## EXTRACTED INFORMATION
■ ■ ■
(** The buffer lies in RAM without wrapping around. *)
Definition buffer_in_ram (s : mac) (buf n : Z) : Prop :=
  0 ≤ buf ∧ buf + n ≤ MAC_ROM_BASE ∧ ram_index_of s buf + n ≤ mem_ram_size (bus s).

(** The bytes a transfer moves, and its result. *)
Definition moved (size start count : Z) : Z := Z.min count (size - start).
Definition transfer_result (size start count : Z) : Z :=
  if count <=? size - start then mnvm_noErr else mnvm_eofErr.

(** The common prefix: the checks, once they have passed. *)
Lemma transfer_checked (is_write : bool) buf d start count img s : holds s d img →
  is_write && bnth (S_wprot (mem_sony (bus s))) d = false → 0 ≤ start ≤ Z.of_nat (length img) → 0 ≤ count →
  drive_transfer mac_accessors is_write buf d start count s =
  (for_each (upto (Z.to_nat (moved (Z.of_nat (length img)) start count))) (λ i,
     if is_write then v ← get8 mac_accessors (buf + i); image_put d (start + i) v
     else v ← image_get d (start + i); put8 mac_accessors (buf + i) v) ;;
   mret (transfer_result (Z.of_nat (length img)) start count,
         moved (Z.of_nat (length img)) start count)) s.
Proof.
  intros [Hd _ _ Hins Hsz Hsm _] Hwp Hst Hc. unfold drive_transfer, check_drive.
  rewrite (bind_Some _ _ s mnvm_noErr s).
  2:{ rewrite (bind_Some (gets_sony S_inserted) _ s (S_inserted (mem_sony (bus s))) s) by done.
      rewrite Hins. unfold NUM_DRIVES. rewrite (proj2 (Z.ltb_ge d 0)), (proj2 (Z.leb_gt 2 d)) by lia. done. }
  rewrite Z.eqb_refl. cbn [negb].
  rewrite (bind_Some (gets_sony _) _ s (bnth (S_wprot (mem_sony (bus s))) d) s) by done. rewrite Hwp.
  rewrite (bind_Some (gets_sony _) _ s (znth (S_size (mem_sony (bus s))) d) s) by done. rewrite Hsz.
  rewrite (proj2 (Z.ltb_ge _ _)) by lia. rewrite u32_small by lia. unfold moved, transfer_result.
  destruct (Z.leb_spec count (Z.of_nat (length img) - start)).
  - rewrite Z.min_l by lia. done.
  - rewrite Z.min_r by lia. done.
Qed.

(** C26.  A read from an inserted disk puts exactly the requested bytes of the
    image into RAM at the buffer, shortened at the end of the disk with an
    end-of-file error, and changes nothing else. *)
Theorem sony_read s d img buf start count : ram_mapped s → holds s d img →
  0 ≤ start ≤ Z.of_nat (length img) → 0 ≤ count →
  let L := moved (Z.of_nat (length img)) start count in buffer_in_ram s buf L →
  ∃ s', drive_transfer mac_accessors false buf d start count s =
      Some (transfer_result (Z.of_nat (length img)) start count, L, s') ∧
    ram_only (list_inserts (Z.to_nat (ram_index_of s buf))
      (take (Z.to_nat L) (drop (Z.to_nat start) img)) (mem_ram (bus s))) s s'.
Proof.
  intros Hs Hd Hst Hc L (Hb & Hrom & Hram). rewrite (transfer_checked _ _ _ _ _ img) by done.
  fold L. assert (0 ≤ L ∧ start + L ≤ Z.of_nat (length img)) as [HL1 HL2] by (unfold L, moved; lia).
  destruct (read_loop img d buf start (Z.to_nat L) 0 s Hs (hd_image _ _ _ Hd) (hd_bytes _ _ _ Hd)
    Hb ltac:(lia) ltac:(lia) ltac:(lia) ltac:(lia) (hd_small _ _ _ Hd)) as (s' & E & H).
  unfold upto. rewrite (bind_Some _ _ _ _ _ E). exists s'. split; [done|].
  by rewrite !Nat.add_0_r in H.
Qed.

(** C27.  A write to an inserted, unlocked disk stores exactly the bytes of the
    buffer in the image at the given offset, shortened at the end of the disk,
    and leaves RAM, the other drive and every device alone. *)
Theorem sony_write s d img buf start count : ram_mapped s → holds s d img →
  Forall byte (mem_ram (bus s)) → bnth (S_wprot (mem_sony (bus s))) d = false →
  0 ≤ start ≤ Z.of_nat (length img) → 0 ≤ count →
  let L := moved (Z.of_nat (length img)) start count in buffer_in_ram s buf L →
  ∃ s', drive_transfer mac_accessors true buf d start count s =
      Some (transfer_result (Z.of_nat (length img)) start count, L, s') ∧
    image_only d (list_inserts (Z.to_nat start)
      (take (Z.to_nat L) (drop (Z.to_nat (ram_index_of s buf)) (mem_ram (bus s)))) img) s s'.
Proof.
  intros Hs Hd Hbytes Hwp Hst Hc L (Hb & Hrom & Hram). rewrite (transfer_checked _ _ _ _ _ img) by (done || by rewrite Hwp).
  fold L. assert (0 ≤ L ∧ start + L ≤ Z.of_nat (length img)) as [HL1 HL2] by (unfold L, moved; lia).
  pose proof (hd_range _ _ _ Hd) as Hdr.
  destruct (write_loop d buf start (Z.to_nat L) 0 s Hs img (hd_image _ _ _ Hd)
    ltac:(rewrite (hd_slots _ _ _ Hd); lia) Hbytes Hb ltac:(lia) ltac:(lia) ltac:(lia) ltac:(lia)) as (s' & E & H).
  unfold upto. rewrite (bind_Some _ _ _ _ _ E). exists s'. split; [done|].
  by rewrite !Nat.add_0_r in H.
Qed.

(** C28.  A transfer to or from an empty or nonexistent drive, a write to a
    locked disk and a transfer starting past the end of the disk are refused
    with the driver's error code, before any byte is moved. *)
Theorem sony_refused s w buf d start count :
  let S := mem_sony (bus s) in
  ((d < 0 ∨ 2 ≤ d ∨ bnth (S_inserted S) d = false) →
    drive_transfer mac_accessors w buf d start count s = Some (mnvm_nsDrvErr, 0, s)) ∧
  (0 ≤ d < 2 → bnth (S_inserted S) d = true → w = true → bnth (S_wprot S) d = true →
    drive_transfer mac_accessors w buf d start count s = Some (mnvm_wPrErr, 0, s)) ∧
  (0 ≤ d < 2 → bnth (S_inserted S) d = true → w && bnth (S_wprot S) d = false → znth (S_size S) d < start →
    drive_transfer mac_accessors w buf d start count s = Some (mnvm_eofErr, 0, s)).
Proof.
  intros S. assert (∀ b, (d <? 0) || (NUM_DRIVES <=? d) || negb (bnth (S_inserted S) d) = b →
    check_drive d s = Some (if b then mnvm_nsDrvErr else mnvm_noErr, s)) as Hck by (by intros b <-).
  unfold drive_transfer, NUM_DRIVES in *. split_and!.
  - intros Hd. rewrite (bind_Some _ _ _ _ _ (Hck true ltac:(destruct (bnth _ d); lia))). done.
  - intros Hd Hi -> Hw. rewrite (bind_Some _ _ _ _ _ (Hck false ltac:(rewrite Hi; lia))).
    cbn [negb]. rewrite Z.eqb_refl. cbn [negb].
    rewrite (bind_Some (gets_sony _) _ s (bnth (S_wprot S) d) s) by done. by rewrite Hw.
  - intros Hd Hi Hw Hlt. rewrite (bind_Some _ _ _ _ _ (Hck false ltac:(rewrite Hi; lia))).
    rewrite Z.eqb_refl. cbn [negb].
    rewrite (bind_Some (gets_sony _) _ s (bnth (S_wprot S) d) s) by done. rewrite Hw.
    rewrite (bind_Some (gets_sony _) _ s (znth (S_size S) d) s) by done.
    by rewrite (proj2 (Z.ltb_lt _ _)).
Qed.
■ ■ ■
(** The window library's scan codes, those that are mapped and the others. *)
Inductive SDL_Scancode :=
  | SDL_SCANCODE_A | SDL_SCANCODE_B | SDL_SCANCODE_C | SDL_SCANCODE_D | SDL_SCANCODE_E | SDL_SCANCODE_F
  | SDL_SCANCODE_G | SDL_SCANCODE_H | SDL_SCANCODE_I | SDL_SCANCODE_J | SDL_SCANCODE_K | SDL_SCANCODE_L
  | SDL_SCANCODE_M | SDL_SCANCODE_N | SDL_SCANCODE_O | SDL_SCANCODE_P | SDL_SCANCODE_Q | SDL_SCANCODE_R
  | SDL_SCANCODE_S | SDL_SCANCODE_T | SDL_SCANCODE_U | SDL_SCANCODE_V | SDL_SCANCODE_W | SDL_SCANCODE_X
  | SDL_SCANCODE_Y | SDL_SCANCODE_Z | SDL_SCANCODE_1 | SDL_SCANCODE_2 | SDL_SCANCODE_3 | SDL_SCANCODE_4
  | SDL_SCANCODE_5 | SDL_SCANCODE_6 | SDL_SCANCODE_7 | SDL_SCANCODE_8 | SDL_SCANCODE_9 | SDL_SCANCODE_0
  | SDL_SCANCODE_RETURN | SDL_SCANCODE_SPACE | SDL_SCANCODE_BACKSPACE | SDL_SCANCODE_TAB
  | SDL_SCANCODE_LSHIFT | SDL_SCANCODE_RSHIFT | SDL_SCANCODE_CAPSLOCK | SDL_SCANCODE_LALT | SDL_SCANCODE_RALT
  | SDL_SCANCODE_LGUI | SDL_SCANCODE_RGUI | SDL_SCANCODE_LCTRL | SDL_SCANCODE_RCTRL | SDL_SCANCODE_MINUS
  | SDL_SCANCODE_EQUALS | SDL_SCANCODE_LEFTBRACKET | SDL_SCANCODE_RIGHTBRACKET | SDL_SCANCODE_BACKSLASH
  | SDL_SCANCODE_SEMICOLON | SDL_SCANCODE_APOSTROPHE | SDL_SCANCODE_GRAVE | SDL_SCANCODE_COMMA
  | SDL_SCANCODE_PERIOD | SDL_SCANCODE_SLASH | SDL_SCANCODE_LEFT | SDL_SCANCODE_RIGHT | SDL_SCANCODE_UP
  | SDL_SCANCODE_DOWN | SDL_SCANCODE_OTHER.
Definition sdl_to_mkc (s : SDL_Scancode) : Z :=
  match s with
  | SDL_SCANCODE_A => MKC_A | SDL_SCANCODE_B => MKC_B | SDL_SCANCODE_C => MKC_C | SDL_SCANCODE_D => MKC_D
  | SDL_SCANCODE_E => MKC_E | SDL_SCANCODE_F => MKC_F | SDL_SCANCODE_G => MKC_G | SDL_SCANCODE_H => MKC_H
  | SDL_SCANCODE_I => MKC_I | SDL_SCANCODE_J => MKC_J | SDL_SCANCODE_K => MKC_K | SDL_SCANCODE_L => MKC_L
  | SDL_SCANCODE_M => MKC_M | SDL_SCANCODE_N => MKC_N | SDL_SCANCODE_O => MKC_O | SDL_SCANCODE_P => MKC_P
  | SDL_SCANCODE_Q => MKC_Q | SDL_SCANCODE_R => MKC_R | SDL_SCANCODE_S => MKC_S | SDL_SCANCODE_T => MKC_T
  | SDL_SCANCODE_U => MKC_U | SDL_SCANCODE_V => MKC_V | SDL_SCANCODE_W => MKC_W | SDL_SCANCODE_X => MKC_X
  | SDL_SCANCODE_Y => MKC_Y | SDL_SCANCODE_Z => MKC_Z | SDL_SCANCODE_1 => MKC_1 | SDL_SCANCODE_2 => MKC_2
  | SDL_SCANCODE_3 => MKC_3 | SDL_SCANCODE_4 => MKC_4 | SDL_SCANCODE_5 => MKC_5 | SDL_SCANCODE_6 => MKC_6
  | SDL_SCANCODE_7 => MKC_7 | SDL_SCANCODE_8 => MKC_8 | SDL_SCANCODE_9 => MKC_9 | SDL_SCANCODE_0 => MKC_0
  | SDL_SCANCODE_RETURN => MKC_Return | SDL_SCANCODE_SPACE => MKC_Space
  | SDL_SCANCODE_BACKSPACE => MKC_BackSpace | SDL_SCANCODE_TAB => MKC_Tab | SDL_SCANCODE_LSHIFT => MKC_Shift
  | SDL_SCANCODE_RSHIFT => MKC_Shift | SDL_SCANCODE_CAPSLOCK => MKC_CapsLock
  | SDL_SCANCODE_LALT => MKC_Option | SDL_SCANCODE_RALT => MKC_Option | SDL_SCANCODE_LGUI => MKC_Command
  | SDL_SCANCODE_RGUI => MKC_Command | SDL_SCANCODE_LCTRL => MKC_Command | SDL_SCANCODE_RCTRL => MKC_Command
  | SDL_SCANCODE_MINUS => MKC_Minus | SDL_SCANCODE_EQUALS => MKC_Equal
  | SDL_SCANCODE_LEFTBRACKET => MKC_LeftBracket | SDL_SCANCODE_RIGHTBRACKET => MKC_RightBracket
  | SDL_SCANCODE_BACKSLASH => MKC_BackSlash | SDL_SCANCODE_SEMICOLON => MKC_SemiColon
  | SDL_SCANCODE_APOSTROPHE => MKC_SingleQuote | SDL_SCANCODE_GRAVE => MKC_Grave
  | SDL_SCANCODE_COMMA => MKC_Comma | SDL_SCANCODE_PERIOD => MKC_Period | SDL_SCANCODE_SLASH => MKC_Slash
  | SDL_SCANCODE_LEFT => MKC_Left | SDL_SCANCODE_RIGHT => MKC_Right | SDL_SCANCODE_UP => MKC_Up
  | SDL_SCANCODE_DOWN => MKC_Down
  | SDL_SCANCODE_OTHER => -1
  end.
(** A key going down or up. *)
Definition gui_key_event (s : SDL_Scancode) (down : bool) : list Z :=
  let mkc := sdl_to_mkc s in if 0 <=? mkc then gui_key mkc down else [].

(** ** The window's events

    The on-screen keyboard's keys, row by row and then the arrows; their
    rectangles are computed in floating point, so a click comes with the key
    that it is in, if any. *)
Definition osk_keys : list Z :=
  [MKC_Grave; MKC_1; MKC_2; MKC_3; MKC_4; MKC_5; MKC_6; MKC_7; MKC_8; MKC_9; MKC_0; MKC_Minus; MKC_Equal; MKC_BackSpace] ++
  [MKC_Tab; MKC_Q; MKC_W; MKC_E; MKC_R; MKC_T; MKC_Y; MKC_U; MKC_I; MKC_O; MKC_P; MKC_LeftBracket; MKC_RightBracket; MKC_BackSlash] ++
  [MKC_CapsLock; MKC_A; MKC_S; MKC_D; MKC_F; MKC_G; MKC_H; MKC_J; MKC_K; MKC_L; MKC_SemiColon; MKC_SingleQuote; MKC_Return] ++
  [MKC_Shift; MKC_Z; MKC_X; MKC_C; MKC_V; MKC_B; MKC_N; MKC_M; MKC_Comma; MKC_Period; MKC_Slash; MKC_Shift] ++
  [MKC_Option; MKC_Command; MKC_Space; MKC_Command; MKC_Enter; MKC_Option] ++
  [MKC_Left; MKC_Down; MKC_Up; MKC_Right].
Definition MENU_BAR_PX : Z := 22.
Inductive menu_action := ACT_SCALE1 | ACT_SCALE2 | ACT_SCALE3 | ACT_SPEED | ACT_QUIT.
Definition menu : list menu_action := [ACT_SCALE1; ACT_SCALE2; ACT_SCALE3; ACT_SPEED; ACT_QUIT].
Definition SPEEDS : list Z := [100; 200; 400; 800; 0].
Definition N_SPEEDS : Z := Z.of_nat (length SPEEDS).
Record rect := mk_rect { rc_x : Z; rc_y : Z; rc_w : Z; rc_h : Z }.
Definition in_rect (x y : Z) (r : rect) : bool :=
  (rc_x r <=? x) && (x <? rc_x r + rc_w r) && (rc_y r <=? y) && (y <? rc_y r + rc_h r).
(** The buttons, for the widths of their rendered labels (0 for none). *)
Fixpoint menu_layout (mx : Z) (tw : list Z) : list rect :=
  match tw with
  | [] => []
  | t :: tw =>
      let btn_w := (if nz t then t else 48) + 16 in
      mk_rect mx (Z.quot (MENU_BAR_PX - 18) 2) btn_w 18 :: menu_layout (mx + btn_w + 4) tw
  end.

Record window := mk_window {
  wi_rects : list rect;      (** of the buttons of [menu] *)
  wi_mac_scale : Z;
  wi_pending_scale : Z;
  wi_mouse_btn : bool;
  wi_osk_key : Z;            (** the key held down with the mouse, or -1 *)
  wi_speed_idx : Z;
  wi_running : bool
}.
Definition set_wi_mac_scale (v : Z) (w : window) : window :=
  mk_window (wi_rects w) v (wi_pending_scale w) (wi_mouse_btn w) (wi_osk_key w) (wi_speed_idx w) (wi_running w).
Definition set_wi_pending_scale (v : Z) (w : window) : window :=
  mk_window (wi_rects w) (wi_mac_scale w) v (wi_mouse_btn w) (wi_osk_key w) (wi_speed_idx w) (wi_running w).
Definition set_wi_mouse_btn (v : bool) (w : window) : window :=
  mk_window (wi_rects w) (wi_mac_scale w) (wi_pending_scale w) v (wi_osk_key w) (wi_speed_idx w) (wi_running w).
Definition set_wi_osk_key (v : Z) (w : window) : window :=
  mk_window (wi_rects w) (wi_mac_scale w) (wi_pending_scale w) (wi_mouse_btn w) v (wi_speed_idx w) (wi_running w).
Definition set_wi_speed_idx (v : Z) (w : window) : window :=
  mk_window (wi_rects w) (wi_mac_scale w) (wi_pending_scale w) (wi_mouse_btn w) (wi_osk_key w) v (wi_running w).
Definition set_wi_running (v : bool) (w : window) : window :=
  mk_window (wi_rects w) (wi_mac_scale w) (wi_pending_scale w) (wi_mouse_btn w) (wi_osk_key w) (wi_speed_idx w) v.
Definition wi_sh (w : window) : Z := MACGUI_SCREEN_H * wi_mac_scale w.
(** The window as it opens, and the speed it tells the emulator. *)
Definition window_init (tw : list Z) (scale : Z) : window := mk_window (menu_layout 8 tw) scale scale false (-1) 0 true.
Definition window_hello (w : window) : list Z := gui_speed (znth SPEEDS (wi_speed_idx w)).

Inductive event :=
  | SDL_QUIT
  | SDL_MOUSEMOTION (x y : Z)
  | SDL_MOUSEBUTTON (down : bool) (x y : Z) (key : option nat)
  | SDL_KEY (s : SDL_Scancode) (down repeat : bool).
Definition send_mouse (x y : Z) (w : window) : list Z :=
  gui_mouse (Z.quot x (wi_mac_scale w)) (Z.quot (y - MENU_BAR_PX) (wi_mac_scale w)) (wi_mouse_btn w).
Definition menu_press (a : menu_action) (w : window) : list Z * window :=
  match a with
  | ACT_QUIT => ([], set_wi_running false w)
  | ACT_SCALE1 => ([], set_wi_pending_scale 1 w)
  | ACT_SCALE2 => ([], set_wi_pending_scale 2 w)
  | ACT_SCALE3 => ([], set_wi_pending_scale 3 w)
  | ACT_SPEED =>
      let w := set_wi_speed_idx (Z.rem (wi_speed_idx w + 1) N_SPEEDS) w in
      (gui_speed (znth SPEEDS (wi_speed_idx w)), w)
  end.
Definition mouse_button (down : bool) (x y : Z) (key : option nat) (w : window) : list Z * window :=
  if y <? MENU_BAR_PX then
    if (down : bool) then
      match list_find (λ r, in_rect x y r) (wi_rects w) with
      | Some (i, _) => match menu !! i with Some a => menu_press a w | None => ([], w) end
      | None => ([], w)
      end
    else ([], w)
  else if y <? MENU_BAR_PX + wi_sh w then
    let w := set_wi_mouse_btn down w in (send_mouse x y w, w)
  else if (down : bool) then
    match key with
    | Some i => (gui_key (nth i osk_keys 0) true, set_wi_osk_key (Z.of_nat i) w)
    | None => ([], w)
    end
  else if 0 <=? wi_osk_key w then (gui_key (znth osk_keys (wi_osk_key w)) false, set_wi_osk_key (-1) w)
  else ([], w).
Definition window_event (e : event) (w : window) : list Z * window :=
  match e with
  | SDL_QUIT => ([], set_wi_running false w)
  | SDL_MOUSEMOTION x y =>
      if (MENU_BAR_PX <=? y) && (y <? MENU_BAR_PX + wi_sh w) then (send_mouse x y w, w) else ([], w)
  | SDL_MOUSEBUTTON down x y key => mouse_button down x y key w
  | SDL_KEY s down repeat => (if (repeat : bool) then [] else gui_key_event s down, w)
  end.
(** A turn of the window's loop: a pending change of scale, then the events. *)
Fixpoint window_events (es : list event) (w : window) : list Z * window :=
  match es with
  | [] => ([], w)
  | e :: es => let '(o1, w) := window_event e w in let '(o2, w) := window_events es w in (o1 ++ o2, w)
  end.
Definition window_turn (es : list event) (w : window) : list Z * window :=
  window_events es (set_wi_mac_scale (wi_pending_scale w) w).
■ ■ ■
Write down again, exactly as given, only the lines above that fall from the line with "gui_mouse (Z.quot x" to the line with "set_wi_pending_scale 1 w)", inclusive.

  gui_mouse (Z.quot x (wi_mac_scale w)) (Z.quot (y - MENU_BAR_PX) (wi_mac_scale w)) (wi_mouse_btn w).
Definition menu_press (a : menu_action) (w : window) : list Z * window :=
  match a with
  | ACT_QUIT => ([], set_wi_running false w)
  | ACT_SCALE1 => ([], set_wi_pending_scale 1 w)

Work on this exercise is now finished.